Dryden's ear may have suggested to him that 'blankets tossed' was preferable to 'blanket tossed' (422), but such an argument is not very forceful, for if he avoided a hiatus by preferring 'to future' over 'to after' (159, cf. Evans, p. 46), he introduced another by changing 'mine' to 'my' (1812), and as may be seen from some of the more complex revisions, he apparently hesitated fairly often over matters of this kind. Matters of grammar are similarly inconclusive, for if Dryden substituted 'nor' for 'or' after 'Ne'er' (1172), he abandoned the subjunctive 'were' for 'was' after 'pond'ring' (112), and the more complex revisions show that this inconsistency is characteristic. The reasons for changing 'clothed' to 'clad' (332), 'fair' to 'far' (140, cf. Evans, p. 50), and 'dominions' to 'dominion' (141) are not beyond all conjecture, but they suggest nothing that would be likely to carry wide conviction.

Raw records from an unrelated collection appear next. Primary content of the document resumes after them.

Lemma zdrop_rest s data k :
  1 <= tx_count s data -> zlen data <= Z.of_nat (S k) * capacity s -> zdrop (tx_count s data) data <> [] ->
  zlen (zdrop (tx_count s data) data) <= Z.of_nat k * capacity s.
Proof.
  intros H1 Hk Hne. rewrite zlen_zdrop by lia.
  assert (tx_count s data = capacity s) as E; [|rewrite E; nia].
  unfold tx_count, capacity in *. destruct (Z.le_gt_cases (zlen data) (Z.min (zlen (s_encrypt_buffer s)) 1024)); [|lia].
  destruct Hne. apply zdrop_ge. lia.
Qed.

Lemma usable_next s r k eb now now' t t' :
  usable s r (S k) (fun i => now (t + i)%nat) (fun i => now' (t' + i)%nat) ->
  usable (s_set_tx_nonce (s_set_encrypt_buffer s eb) (s_tx_nonce s + 1)) (s_set_rx_nonce r (s_tx_nonce s)) k
    (fun i => now (S t + i)%nat) (fun i => now' (S t' + i)%nat).
Proof.
  intros (H1&H2&Ht). split; [cbn; lia|]. split; [cbn; lia|]. intros i Hi. specialize (Ht (S i) ltac:(lia)).
  rewrite !Nat.add_succ_r in Ht. exact Ht.
Qed.

Lemma linked_next s r eb :
  linked s r -> linked (s_set_tx_nonce (s_set_encrypt_buffer s eb) (s_tx_nonce s + 1)) (s_set_rx_nonce r (s_tx_nonce s)).
Proof. by intros (?&?&_). Qed.

Lemma next_nonce_accepted v n : nonce_check v -> n + 1 <= max_u16 -> v n (n + 1) = true.
Proof.
  intros [-> | ->] Hn; unfold verify_strict_increment, verify_greater_than_last.
  - destruct (n =? max_u16) eqn:E; btests; lia.
  - lia.
Qed.

Lemma session_ok_tx s eb n : session_ok s -> is_u16 n -> session_ok (s_set_tx_nonce (s_set_encrypt_buffer s eb) n).
Proof. intros (?&?&?&?&?) ?. split; done. Qed.

Lemma session_ok_rx s n : session_ok s -> is_u16 n -> session_ok (s_set_rx_nonce s n).
Proof. intros (?&?&?&?&?) ?. split; done. Qed.

Lemma link_frame_bytes addr payload : all_bytes payload -> all_bytes (link_frame addr payload).
Proof.
  intros H. unfold link_frame, checked. rewrite !Forall_app.
  pose proof (link_header_bytes addr (zlen payload)). auto with ssp21.
Qed.
(** An application that takes note of what it is told and takes the data it receives. *)
Record listens {U} (upper : upper_call -> U -> upper_prog U) (opened told : U -> U) (take_in : U -> bytes -> U) : Prop := {
  ls_open : forall u, upper on_lower_open u = UReturn (opened u);
  ls_told : forall u, upper on_lower_tx_ready u = UReturn (told u);
  ls_takes : reads_in upper take_in;
}.

(** C5: New stacks get to exchange data: take an initiator and a responder stack
    made by the factories for the same mode (with the same key, with a source and a
    store that hand out the same key, with each other's public keys, or with
    certificates under the same anchor), on transports that are ready and a network
    that delivers.  When the transports open, the four messages of the handshake
    cross the link layers in whatever pieces, every handler returns, both
    applications are told that their layer is open, and both stacks hold the two
    ends of one session; then what either application sends, up to the number of
    messages the session's nonces allow and below the one that triggers a
    renegotiation, arrives at the other, complete and in order, if it is sent and
    received within the session's time and the messages' times to live.  The
    handshake has to be over within the padding of the times to live; limits and
    addresses fit their fields, the payload buffers have 1024 to 65535 bytes, and the
    initiator's certificate chain fits a frame with 64 bytes to spare. *)
Theorem new_stacks_converse openedI toldI take_inI openedR toldR take_inR fuel :
  NetworkOk netIR -> NetworkOk netRI ->
  source addrR = destination addrI -> source addrI = destination addrR ->
  listens upperI openedI toldI take_inI -> listens upperR openedR toldR take_inR ->
  limits_ok (ic_session_limits iconfig) ->
  connectable iconfig rconfig addrI addrR lowerI lowerR -> prompt clockI iconfig clockR rconfig ->
  (forall suite key ih si,
     initiator_shared_secret_mode c iconfig lowerI appI suite addrI key = Done (ih, si) ->
     let '(rh, sr) := responder_shared_secret_mode c rconfig lowerR appR addrR key in
     converse c upperI clockI ih iconfig upperR clockR rh rconfig netIR netRI addrI addrR openedI openedR appI appR
       toldI take_inI toldR take_inR fuel si sr) /\
  (forall K K' (consume_key : K -> option KeyRecord * K) (find : K' -> Z -> option BufferBase * K')
          suite source lookup key ih si,
     initiator_qkd_mode c iconfig lowerI appI suite consume_key addrI source = Done (ih, si) ->
     qkd_key_shared consume_key find source lookup key ->
     let '(rh, sr) := responder_qkd_mode c rconfig lowerR appR find addrR lookup in
     converse c upperI clockI ih iconfig upperR clockR rh rconfig netIR netRI addrI addrR openedI openedR appI appR
       toldI take_inI toldR take_inR fuel si sr) /\
  (forall suite local_i local_r public_i public_r ih si,
     supports_ed25519 c = true ->
     initiator_preshared_public_key_mode c iconfig lowerI appI suite addrI local_i public_r = Done (ih, si) ->
     zlen (as_seq (static_private_key local_i)) = x25519_key_length ->
     zlen (as_seq (static_private_key local_r)) = x25519_key_length ->
     as_seq public_i = x25519_base (c := c) (as_seq (static_private_key local_i)) ->
     as_seq public_r = x25519_base (c := c) (as_seq (static_private_key local_r)) ->
     let '(rh, sr) := responder_preshared_public_key_mode c rconfig lowerR appR addrR local_r public_i in
     converse c upperI clockI ih iconfig upperR clockR rh rconfig netIR netRI addrI addrR openedI openedR appI appR
       toldI take_inI toldR take_inR fuel si sr) /\
  (forall suite local_i local_r anchor chain_i chain_r ih si rh sr,
     supports_ed25519 c = true ->
     initiator_certificate_public_key_mode c iconfig lowerI appI suite addrI local_i anchor chain_i = Done (ih, si) ->
     responder_certificate_public_key_mode c rconfig lowerR appR addrR local_r anchor chain_r = Done (rh, sr) ->
     zlen (as_seq (static_private_key local_i)) = x25519_key_length ->
     zlen (as_seq (static_private_key local_r)) = x25519_key_length ->
     certifies c (pki_cert_handler (in_handshake (w_derived (sk_world si)))) (static_private_key local_i) ->
     64 + zlen (certificate_data (pki_cert_handler (in_handshake (w_derived (sk_world si))))) <= max_config_payload_size ->
     certifies c (pkr_cert_handler (w_derived (sk_world sr))) (static_private_key local_r) ->
     converse c upperI clockI ih iconfig upperR clockR rh rconfig netIR netRI addrI addrR openedI openedR appI appR
       toldI take_inI toldR take_inR fuel si sr).
Proof.
  intros HN1 HN2 Ha1 Ha2 [HoI HtI HrI] [HoR HtR HrR] Hlim Hcon Hprompt.
  destruct (factories_complete c iconfig rconfig addrI addrR lowerI lowerR appI appR Hlim (cn_addrR _ _ _ _ _ _ Hcon))
    as (F1&F2&F3&F4).
  split; [|split; [|split]].
  - intros suite key ih si Hm. specialize (F1 _ _ _ _ Hm). destruct (responder_shared_secret_mode _ _ _ _ _ _) eqn:E.
    injection E as <- <-. apply obind_done in Hm as (h&Hh&[= <- <-]).
    by eapply stacks_converse; [..|apply shared_requests_fit|exact F1].
  - intros K K' consume find suite source lookup key ih si Hm Hkey. specialize (F2 _ _ _ _ _ _ _ _ _ _ Hm Hkey).
    destruct (responder_qkd_mode _ _ _ _ _ _ _) eqn:E.
    injection E as <- <-. apply obind_done in Hm as (h&Hh&[= <- <-]).
    by eapply stacks_converse; [..|eapply qkd_requests_fit|exact F2].
  - intros suite local_i local_r public_i public_r ih si Hed Hm Hli Hlr Hi Hr.
    specialize (F3 _ _ _ _ _ _ _ Hed Hm Hli Hlr Hi Hr).
    destruct (responder_preshared_public_key_mode _ _ _ _ _ _ _) eqn:E.
    injection E as <- <-. apply obind_done in Hm as (h&Hh&[= <- <-]).
    eapply stacks_converse; [done..| |exact F3]. eapply public_requests_fit; [exact Hh|by vm_compute].
  - intros suite local_i local_r anchor chain_i chain_r ih si rh sr Hed Hm Hm' Hli Hlr Hci Hfit Hcr.
    specialize (F4 _ _ _ _ _ _ _ _ _ _ Hed Hm Hm' Hli Hlr Hci Hcr).
    apply obind_done in Hm as (hi&Hhi&(h&Hh&[= <- <-])%obind_done). apply obind_done in Hm' as (hr&Hhr&[= <- <-]).
    eapply stacks_converse; [done..| |exact F4]. eapply public_requests_fit; [exact Hh|].
    apply obind_done in Hh as (alg&_&(dh&_&[= <-])%obind_done). exact Hfit.
Qed.
End Factories.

Reversed revisions (pattern aba) occur in 37, 53, 58, 822, 97, 981, 1512, 1572, 1573, 1622, 1672, 1682, 180, 1831, 1871, 2133, and 217. Two others, 46 and 562, are part of larger patterns of revision. No reason suggests itself for most of these, but it is of some interest to observe the different shades of meaning or possible misunderstanding resulting in three of them, those in 97, 1622, and 1871. The decision between 'bore' and 'wore' (58) would seem to have depended on whether 'lute' or 'sword' was felt to govern the verb. The indecision over 'St. Andre's' and 'St. Andrew's' (53) is paralleled in even greater indecisions over 'Vilerius' and 'Valeri(o)us' (592, pattern abab) and 'Nicander's' and 'Alcander's' (1792, pattern ababa, cf. Evans, p. 53). Apparently Dryden's memory was uncertain of these names, but he took the trouble to get them right for the edition of 1684.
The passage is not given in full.